_Exercise goal_
Copy the lines exactly. Begin at the first line of the data and stop after the line with "(fun r w' => claim_metadata".

Saved entries
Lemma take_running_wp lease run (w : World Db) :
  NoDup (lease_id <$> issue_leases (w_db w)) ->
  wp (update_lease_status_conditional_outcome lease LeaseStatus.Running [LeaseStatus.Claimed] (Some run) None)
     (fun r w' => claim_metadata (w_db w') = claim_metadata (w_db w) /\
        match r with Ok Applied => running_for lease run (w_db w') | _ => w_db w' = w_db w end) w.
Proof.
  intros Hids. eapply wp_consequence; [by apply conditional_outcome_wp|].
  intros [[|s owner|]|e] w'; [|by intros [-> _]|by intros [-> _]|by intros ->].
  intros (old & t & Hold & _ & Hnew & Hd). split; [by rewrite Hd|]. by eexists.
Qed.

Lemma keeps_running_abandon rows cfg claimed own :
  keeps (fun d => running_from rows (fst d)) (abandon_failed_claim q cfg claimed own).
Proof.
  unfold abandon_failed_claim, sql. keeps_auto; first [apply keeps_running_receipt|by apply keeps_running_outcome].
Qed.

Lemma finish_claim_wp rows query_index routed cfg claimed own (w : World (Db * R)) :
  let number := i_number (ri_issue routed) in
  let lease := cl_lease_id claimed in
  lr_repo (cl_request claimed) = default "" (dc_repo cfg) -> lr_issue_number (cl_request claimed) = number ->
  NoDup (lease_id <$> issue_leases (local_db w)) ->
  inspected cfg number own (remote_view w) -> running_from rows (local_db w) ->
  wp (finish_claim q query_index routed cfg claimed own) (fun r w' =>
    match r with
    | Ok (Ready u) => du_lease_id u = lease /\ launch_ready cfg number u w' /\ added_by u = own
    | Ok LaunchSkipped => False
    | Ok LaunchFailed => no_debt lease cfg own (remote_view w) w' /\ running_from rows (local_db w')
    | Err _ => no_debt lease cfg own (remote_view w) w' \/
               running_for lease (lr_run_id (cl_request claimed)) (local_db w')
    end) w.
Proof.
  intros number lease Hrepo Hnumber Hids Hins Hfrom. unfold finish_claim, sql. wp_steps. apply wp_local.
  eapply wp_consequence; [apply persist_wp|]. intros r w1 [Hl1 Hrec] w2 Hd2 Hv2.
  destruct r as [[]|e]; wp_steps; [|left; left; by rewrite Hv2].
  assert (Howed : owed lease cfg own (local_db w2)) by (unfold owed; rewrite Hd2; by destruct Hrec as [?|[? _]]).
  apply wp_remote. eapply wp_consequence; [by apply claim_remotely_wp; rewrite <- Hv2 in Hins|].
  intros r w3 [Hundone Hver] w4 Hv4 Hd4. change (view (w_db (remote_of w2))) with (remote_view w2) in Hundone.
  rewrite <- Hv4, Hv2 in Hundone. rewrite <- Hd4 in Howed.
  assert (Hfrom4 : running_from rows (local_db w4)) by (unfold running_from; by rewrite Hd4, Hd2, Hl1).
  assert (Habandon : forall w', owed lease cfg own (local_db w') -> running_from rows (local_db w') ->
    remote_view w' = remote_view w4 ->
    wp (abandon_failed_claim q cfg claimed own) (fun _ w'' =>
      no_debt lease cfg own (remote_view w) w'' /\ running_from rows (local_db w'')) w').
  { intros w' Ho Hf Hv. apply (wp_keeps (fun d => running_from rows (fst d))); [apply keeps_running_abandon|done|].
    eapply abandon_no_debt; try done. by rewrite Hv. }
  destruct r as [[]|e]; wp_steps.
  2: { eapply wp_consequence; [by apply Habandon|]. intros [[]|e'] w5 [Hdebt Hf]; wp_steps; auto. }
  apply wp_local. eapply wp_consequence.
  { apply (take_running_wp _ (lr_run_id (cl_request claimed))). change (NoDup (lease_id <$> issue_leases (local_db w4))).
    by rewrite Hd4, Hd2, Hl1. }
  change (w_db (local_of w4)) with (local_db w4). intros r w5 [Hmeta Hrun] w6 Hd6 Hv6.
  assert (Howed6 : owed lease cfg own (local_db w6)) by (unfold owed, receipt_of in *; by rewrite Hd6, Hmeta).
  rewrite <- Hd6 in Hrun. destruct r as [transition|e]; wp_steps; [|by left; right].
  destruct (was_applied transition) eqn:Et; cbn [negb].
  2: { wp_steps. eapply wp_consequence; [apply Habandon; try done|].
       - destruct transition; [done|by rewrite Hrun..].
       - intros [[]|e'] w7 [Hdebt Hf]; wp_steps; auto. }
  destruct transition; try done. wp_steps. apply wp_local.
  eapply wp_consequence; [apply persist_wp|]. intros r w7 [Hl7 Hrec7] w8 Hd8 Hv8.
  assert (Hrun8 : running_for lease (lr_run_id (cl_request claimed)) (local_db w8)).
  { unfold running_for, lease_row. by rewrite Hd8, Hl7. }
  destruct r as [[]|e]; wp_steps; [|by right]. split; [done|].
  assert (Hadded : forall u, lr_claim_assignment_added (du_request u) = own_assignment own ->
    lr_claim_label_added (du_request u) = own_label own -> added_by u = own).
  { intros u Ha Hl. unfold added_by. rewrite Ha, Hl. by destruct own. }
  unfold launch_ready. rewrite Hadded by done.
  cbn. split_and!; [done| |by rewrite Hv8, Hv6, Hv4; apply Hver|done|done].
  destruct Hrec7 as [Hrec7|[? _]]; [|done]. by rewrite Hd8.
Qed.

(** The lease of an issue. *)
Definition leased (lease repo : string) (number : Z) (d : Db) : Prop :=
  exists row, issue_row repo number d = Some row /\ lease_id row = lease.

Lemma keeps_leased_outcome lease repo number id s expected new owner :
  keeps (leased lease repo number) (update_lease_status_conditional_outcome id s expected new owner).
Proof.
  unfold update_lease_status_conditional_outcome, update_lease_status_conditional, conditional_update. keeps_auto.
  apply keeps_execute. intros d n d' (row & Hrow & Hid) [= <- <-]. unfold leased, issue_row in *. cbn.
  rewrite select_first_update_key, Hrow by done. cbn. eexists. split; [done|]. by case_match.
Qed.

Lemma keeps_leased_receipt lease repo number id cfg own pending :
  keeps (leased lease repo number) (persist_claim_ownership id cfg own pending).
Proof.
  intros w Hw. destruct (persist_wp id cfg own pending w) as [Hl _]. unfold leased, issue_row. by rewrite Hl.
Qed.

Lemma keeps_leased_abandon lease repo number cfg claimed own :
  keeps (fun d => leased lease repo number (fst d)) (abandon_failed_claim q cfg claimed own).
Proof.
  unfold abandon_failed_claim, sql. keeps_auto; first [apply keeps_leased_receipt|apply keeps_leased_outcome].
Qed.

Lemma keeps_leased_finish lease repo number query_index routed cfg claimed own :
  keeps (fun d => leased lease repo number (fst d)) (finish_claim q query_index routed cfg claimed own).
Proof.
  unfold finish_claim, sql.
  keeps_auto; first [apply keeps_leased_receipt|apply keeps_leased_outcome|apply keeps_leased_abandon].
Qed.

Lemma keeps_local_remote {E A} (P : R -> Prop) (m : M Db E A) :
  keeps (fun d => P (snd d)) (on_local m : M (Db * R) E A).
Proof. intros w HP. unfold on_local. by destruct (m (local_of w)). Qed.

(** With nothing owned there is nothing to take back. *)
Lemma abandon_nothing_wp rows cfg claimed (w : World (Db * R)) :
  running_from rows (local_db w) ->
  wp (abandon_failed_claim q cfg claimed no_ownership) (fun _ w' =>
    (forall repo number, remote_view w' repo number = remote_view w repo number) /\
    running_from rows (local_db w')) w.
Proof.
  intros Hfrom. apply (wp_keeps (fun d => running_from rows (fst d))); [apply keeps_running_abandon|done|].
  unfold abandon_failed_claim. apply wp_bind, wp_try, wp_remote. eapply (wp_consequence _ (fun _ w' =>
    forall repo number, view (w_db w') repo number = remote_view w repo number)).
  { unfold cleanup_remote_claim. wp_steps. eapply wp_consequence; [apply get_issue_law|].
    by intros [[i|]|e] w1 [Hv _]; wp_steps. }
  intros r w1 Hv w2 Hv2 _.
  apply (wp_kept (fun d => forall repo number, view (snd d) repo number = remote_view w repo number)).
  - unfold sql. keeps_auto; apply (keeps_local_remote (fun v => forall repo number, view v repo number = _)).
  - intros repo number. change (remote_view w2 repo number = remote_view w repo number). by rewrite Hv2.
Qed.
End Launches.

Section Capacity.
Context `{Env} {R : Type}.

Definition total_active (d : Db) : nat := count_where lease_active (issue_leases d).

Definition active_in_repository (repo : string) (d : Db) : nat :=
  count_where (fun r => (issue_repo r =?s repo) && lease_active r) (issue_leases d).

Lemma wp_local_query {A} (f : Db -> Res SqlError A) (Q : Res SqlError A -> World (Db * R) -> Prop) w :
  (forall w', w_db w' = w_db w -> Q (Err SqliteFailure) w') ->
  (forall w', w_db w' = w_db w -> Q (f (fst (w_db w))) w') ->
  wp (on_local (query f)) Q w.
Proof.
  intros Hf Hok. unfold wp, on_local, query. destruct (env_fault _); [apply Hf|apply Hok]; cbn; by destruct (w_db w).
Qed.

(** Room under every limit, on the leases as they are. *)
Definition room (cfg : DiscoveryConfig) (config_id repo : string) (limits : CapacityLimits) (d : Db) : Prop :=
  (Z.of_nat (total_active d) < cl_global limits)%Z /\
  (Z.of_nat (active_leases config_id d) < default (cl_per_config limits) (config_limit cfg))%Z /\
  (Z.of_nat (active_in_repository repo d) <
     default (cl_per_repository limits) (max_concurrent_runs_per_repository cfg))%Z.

_Written response_
Lemma take_running_wp lease run (w : World Db) :
  NoDup (lease_id <$> issue_leases (w_db w)) ->
  wp (update_lease_status_conditional_outcome lease LeaseStatus.Running [LeaseStatus.Claimed] (Some run) None)
     (fun r w' => claim_metadata (w_db w') = claim_metadata (w_db w) /\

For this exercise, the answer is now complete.